_Work to be completed_
Print word for word the first line of the records below and every following line through the one containing "<-> high = false /\ (contains"; print nothing else.

*** Opening Supplied data ***

(** Every meeting action item has status ["open"] and a priority among
    ["high"], ["medium"] and ["low"]. *)
Theorem meeting_action_items_status_priority (text : string) :
  forall it, In it (extract_meeting_action_items text) ->
    ai_status it = Some "open"
    /\ (ai_priority it = Some "high" \/ ai_priority it = Some "medium"
        \/ ai_priority it = Some "low").
Proof.
  intros it Hit. unfold extract_meeting_action_items in Hit.
  apply in_firstn_in, in_dedup_by, in_fold_simple in Hit.
  destruct Hit as [Hit | [a [Ha ->]]].
  - apply in_scan_patterns in Hit. destruct Hit as [mt Hmt]. unfold meeting_item_of in Hmt.
    destruct (2 <=? _); [|discriminate].
    match type of Hmt with
    | (if ?c then _ else _) = _ => destruct c; [|discriminate]
    end.
    injection Hmt as <-. simpl. split; [reflexivity|].
    match goal with
    | |- context [detect_priority ?x] => destruct (detect_priority_cases x) as [E|[E|E]]
    end; rewrite E; tauto.
  - simpl. split; [reflexivity|].
    destruct (in_extract_action_items text a Ha) as [_ ->]. tauto.
Qed.

Lemma meeting_action_items_status_priority_witness :
  let it := mkActionItem "finish the report" (Some "John") (Some "Friday") (Some "low") (Some "open") in
  In it (extract_meeting_action_items sample_text) /\ ai_status it = Some "open".
Proof.
  cbv zeta.
  assert (H : In (mkActionItem "finish the report" (Some "John") (Some "Friday") (Some "low")
                    (Some "open")) (extract_meeting_action_items sample_text))
    by (vm_compute; left; reflexivity).
  split; [exact H | exact (proj1 (meeting_action_items_status_priority sample_text _ H))].
Defined.

(** [detect_priority] answers ["high"] exactly when one of its five high
    words occurs in the lower-cased text, and ["medium"] exactly when none
    of them does but ["soon"] or ["priority"] does: the ["important"] of the
    second list never gives ["medium"]. *)
Theorem detect_priority_levels (t : string) :
  let l := lower t in
  let high := existsb (fun w => contains w l)
                ["urgent"; "asap"; "immediately"; "critical"; "important"] in
  (detect_priority t = "high" <-> high = true)
  /\ (detect_priority t = "medium"
      <-> high = false /\ (contains "soon" l = true \/ contains "priority" l = true))
  /\ (detect_priority t = "low"
      <-> high = false /\ contains "soon" l = false /\ contains "priority" l = false).
Proof.
  intros l high. unfold detect_priority, high, l. simpl.
  destruct (contains "urgent" (lower t)), (contains "asap" (lower t)),
    (contains "immediately" (lower t)), (contains "critical" (lower t)),
    (contains "important" (lower t)), (contains "soon" (lower t)),
    (contains "priority" (lower t)); simpl;
    intuition discriminate.
Qed.

Lemma insert_desc_perm x l : Permutation (insert_desc x l) (x :: l).
Proof.
  induction l as [|y l IH]; simpl; [reflexivity|].
  destruct (snd y <? snd x); [reflexivity|].
  transitivity (y :: x :: l); [constructor; exact IH | constructor].
Qed.

Lemma fold_insert_perm l acc :
  Permutation (fold_left (fun acc x => insert_desc x acc) l acc) (app l acc).
Proof.
  revert acc; induction l as [|x l IH]; simpl; intros acc; [reflexivity|].
  rewrite IH, insert_desc_perm. symmetry. apply Permutation_middle.
Qed.

Lemma sort_desc_perm l : Permutation (sort_desc l) l.
Proof. unfold sort_desc. rewrite fold_insert_perm, app_nil_r. reflexivity. Qed.

Lemma NoDup_map_filter {A B : Type} (f : A -> B) (p : A -> bool) l :
  NoDup (map f l) -> NoDup (map f (filter p l)).
Proof.
  induction l as [|a l IH]; simpl; intros H; [constructor|].
  apply NoDup_cons_iff in H. destruct H as [Ha H].
  destruct (p a); simpl; [|exact (IH H)].
  constructor; [|exact (IH H)].
  intros Hin. apply Ha. apply in_map_iff in Hin. destruct Hin as [y [Hy Hyin]].
  apply filter_In in Hyin. rewrite <- Hy. apply in_map. tauto.
Qed.

Lemma in_meaningful_words text w :
  In w (meaningful_words text) -> mem w stop_words = false /\ 3 < String.length w.
Proof.
  unfold meaningful_words. rewrite filter_In. intros [_ H].
  apply andb_prop in H. destruct H as [H1 H2].
  split; [destruct (mem w stop_words); [discriminate | reflexivity] | apply Nat.ltb_lt; exact H2].
Qed.

(** At most 10 key phrases, no phrase twice, and each one is a word of more
    than 3 characters, not a stop word, that occurs at least twice among the
    words of the lower-cased text. *)
Theorem key_phrases_shape (text : string) :
  List.length (extract_key_phrases text) <= 10
  /\ NoDup (extract_key_phrases text)
  /\ (forall p, In p (extract_key_phrases text) ->
        3 < String.length p /\ mem p stop_words = false
        /\ 2 <= count (meaningful_words text) p).
Proof.
  unfold extract_key_phrases. rewrite word_freq_spec_counts.
  set (ws := meaningful_words text).
  assert (Hkeys : map fst (spec_counts ws) = distinct ws).
  { unfold spec_counts. rewrite map_map. apply map_id. }
  assert (Hnd : NoDup (map fst (sort_desc (spec_counts ws)))).
  { apply (Permutation_NoDup (Permutation_map fst (Permutation_sym (sort_desc_perm _)))).
    rewrite Hkeys. unfold distinct.
    pose proof (dedup_by_NoDup (fun w : string => w) ws []) as H. rewrite map_id in H. exact H. }
  split; [|split].
  - rewrite length_map. etransitivity; [apply filter_length_le|]. apply firstn_le_length.
  - apply NoDup_map_filter. rewrite <- firstn_map. apply NoDup_firstn_of. exact Hnd.
  - intros p Hp. apply in_map_iff in Hp. destruct Hp as [z [<- Hz]].
    apply filter_In in Hz. destruct Hz as [Hz Hc]. apply Nat.ltb_lt in Hc.
    apply in_firstn_in in Hz.
    apply (Permutation_in _ (sort_desc_perm _)) in Hz.
    unfold spec_counts in Hz. apply in_map_iff in Hz. destruct Hz as [w [<- Hw]].
    simpl in *. unfold distinct in Hw. apply dedup_id_In in Hw. destruct Hw as [Hw _].
    destruct (in_meaningful_words text w Hw) as [Hs Hl]. repeat split; [exact Hl | exact Hs | lia].
Qed.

*** Closing Supplied data ***

_Written answer_
(** Every meeting action item has status ["open"] and a priority among
    ["high"], ["medium"] and ["low"]. *)
Theorem meeting_action_items_status_priority (text : string) :
  forall it, In it (extract_meeting_action_items text) ->
    ai_status it = Some "open"
    /\ (ai_priority it = Some "high" \/ ai_priority it = Some "medium"
        \/ ai_priority it = Some "low").
Proof.
  intros it Hit. unfold extract_meeting_action_items in Hit.
  apply in_firstn_in, in_dedup_by, in_fold_simple in Hit.
  destruct Hit as [Hit | [a [Ha ->]]].
  - apply in_scan_patterns in Hit. destruct Hit as [mt Hmt]. unfold meeting_item_of in Hmt.
    destruct (2 <=? _); [|discriminate].
    match type of Hmt with
    | (if ?c then _ else _) = _ => destruct c; [|discriminate]
    end.
    injection Hmt as <-. simpl. split; [reflexivity|].
    match goal with
    | |- context [detect_priority ?x] => destruct (detect_priority_cases x) as [E|[E|E]]
    end; rewrite E; tauto.
  - simpl. split; [reflexivity|].
    destruct (in_extract_action_items text a Ha) as [_ ->]. tauto.
Qed.

Lemma meeting_action_items_status_priority_witness :
  let it := mkActionItem "finish the report" (Some "John") (Some "Friday") (Some "low") (Some "open") in
  In it (extract_meeting_action_items sample_text) /\ ai_status it = Some "open".
Proof.
  cbv zeta.
  assert (H : In (mkActionItem "finish the report" (Some "John") (Some "Friday") (Some "low")
                    (Some "open")) (extract_meeting_action_items sample_text))
    by (vm_compute; left; reflexivity).
  split; [exact H | exact (proj1 (meeting_action_items_status_priority sample_text _ H))].
Defined.

(** [detect_priority] answers ["high"] exactly when one of its five high
    words occurs in the lower-cased text, and ["medium"] exactly when none
    of them does but ["soon"] or ["priority"] does: the ["important"] of the
    second list never gives ["medium"]. *)
Theorem detect_priority_levels (t : string) :
  let l := lower t in
  let high := existsb (fun w => contains w l)
                ["urgent"; "asap"; "immediately"; "critical"; "important"] in
  (detect_priority t = "high" <-> high = true)
  /\ (detect_priority t = "medium"
      <-> high = false /\ (contains "soon" l = true \/ contains "priority" l = true))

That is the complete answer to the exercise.